Lemma call_loop_runs (run : client W -> M (callbacks W) (option unit)) turns c arg ps2 : forall L ps1 s,
  (forall fn carg L s, cb_ok L s -> runs (run (function fn c arg carg)) (safe L s) s) ->
  cb_ok L s -> lock_count c s = 1 -> L c = ps1 ++ ps2 ->
  runs (call_loop run turns c arg (head ps2)) (fun r s' => r = Some tt -> exists L', cb_ok L' s' /\ called_post c (functions (entries (heap s) ps2)) L s L' s') s.
Proof.
  revert turns. induction ps2 as [|p ps2 IH]; intros turns L ps1 s Hrun Hs Hl HL.
  - assert (call_loop run turns c arg None s = Some (Some tt, s)) as Heq by (by destruct turns). cbn [list.head]. unfold runs. rewrite Heq.
    intros _. exists L. done.
  - destruct turns as [|turns]; [done|]. cbn [call_loop list.head]. destruct (ok_node L s c p Hs) as [n Hn]; [rewrite HL; apply elem_of_app; right; by left|].
    assert (in_range c = true) as Hc by (eapply (ok_in_range L s); [done|]; rewrite HL; apply elem_of_app; right; by left).
    assert (next n = head ps2) as Hnx.
    { pose proof (ok_chain _ _ Hs c Hc) as Hch. rewrite HL in Hch. apply linked_app in Hch as (r & _ & [-> (m & Hm & H2)]).
      rewrite Hn in Hm. cbn in Hm. injection Hm as <-. by eapply chain_head. }
    unfold runs. step (by apply callback_at_eq). rewrite (entries_cons _ _ n) by done. destruct (sc_callback n) as [fn|] eqn:Hfn.
    + step done. set (s1 := log _ s). apply runs_bind. eapply runs_mono; [apply (Hrun fn (sc_client_arg n) L s1); by eapply ok_same; [..|left]|].
      cbv beta. intros [u|] s2; [|done]. intros (L2 & Hok2 & Hf2). destruct (Hf2 c) as [Hl2 Hc2]. destruct (Hc2 Hl) as (HL2 & Hp2 & Ht2).
      destruct (ok_node L2 s2 c p Hok2) as [n2 Hn2]; [rewrite HL2, HL; apply elem_of_app; right; by left|]. unfold runs. step (by apply callback_at_eq).
      pose proof (Hp2 p ltac:(rewrite HL; apply elem_of_app; right; by left)) as Hsh. change (heap s1) with (heap s) in Hsh, Hp2. rewrite Hn2, Hn in Hsh.
      cbn in Hsh. injection Hsh as _ _ Hnx2. rewrite Hnx2, Hnx. eapply runs_mono; [apply (IH turns L2 (ps1 ++ [p]))|].
      * done.
      * done.
      * rewrite Hl2. exact Hl.
      * by rewrite HL2, HL, <- app_assoc.
      * cbv beta. intros r s3 Hpost Hr. destruct (Hpost Hr) as (L3 & Hok3 & Hlk3 & Hk3 & Ht3). exists L3. split; [done|]. split; [|split].
        -- intros c'. rewrite Hlk3. apply Hf2.
        -- intros c' Hc'. destruct (Hf2 c') as [Hla Hka]. destruct (Hka Hc') as (HLa & Hpa & Hta). destruct (Hk3 c') as (HLb & Hpb & Htb); [by rewrite Hla|].
           split; [by rewrite HLb|]. split; [intros q Hq; rewrite Hpb by (by rewrite HLa); by apply Hpa|]. intros Hne. rewrite Htb, Hta by done.
           unfold s1. cbn. by rewrite decide_False by congruence.
        -- rewrite Ht3, Ht2. rewrite (functions_shape (heap s)) by (intros q Hq; apply Hp2; rewrite HL; apply elem_of_app; right; by right).
           rewrite functions_cons. cbn [view fst]. rewrite Hfn, reverse_cons, <- app_assoc. cbn. unfold s1. cbn. by rewrite decide_True.
    + rewrite Hnx. eapply runs_mono; [apply (IH turns L (ps1 ++ [p])); [done..|by rewrite <- app_assoc]|]. cbv beta.
      rewrite functions_cons. cbn [view fst]. by rewrite Hfn.
Qed.

Hypothesis functions_ok : forall fn c arg carg, in_range c = true -> client_ok (function fn c arg carg).

(** What a call of the functions of a list comes to. *)
Definition call_post major minor L s (r : option Z) s' : Prop :=
  safe L s r s' /\ (is_Some r -> in_range (major, minor) = true ->
    lock_count (major, minor) s = 0 /\
    calls (major, minor) (trace s') = reverse (functions (table L s (major, minor))) ++ calls (major, minor) (trace s)).

Definition calls_safe (calls : Z -> Z -> option Z -> M (callbacks W) (option Z)) : Prop :=
  forall major minor arg L s, cb_ok L s -> 0 <= major -> 0 <= minor -> runs (calls major minor arg) (call_post major minor L s) s.

Lemma execute_safe calls k : calls_safe calls -> client_ok k -> forall L s, cb_ok L s -> runs (execute calls k) (safe L s) s.
Proof.
  intros Hcalls. induction k as [|o k IH|f k IH]; intros Hk L s Hs; cbn [execute].
  - by exists L.
  - destruct Hk as [Ho Hk]. apply runs_bind. assert (runs (run_call calls o) (safe L s) s) as Hrun.
    { destruct o as [major minor fn arg prio|major minor arg|major minor target arg ma|major minor|major minor|ptr i j|]; cbn [run_call call_ok] in *.
      - destruct Ho. by apply register_safe.
      - destruct Ho. eapply runs_mono; [by apply Hcalls|]. by intros r s' [? _].
      - by apply unregister_safe.
      - apply runs_bind. destruct Ho. eapply runs_mono; [by apply available_safe|]. by intros r s' [? _].
      - apply runs_bind. destruct Ho. eapply runs_mono; [by apply count_safe|]. by intros r s' [? _].
      - apply runs_bind. destruct Ho. eapply runs_mono; [by apply clear_arg_safe|]. by intros r s' ?.
      - apply runs_bind. eapply runs_mono; [by apply clear_safe|]. by intros [u|] s' ?. }
    eapply runs_mono; [exact Hrun|]. cbv beta. intros [x|] s1; [|done]. intros (L1 & Hok & Hf). eapply runs_mono; [by apply IH|].
    intros r s2. by apply safe_frame.
  - run. eapply runs_mono; [apply (IH (world s)); [done|]; by eapply ok_same; [..|left]|]. intros r s'. by apply safe_frame.
Qed.

Lemma call_callbacks_runs run turns major minor arg L s :
  (forall fn c carg L s, in_range c = true -> cb_ok L s -> runs (run (function fn c arg carg)) (safe L s) s) -> cb_ok L s -> 0 <= major -> 0 <= minor ->
  runs (call_callbacks run turns major minor arg) (call_post major minor L s) s.
Proof.
  intros Hrun Hs H1 H2. unfold call_callbacks. destruct (out_of_bounds major minor) eqn:Hb.
  { split; [by exists L|]. intros _ Hc. apply in_bounds in Hc. cbn in Hc. congruence. }
  apply in_range_bounds in Hb as Hc; [|done..]. cbv zeta. set (c := (major, minor)) in *.
  eapply locked_safe; [done..| |]; [intros s'; split; [done|by intros []]|]. intros Hl.
  unfold runs. step (by eapply maybe_init_eq). erewrite proceed_Some by (by apply callback_lock_free). set (s1 := with_lock c 1 (set_need_init false s)).
  assert (cb_ok L s1) as Hs1 by (apply ok_with_lock; [by apply ok_maybe_init|done|by right]).
  assert (lock_count c s1 = 1) as Hl1 by (by unfold s1; rewrite with_lock_count, decide_True).
  step (by apply head_of_eq). rewrite (chain_head _ _ _ (ok_chain _ _ Hs1 c Hc)). apply runs_bind.
  eapply runs_mono; [apply (call_loop_runs run turns c arg (L c) L [] s1); [intros; apply Hrun; done|done..]|].
  cbv beta. intros [[]|] s2 Hpost; [|split; [done|by intros []]]. destruct (Hpost eq_refl) as (L' & Hok & Hlk & Hk & Ht).
  assert (lock_count c s2 = 1) as Hl2 by (by rewrite Hlk). unfold runs. step (by apply callback_unlock_eq). split.
  - exists L'. split; [apply ok_with_lock; [done| |by left]|].
    + destruct (callback_need_init s2) eqn:Hi; [|done]. destruct (ok_init _ _ Hok Hi) as [_ Hlocks]. unfold lock_count in Hl2. rewrite Hlocks, lookup_empty in Hl2. done.
    + intros c'. rewrite with_lock_count. specialize (Hlk c'). unfold s1 in Hlk. rewrite with_lock_count in Hlk. destruct (decide (c' = c)) as [->|Hne].
      * split; [done|]. congruence.
      * split; [done|]. intros Hc'. destruct (Hk c') as (HL & Hp & Htc); [by unfold s1; rewrite with_lock_count, decide_False|]. split; [done|]. split; [|by apply Htc].
        intros p Hin. apply Hp. rewrite ?HL. exact Hin.
  - intros _ _. split; [done|exact Ht].
Qed.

**Exercise details:** Check each line of the data above for the word "exists" and copy the ones where it is found.

**Exercise answer:**
  runs (call_loop run turns c arg (head ps2)) (fun r s' => r = Some tt -> exists L', cb_ok L' s' /\ called_post c (functions (entries (heap s) ps2)) L s L' s') s.
    intros _. exists L. done.
      * cbv beta. intros r s3 Hpost Hr. destruct (Hpost Hr) as (L3 & Hok3 & Hlk3 & Hk3 & Ht3). exists L3. split; [done|]. split; [|split].
  - by exists L.
  { split; [by exists L|]. intros _ Hc. apply in_bounds in Hc. cbn in Hc. congruence. }
  - exists L'. split; [apply ok_with_lock; [done| |by left]|].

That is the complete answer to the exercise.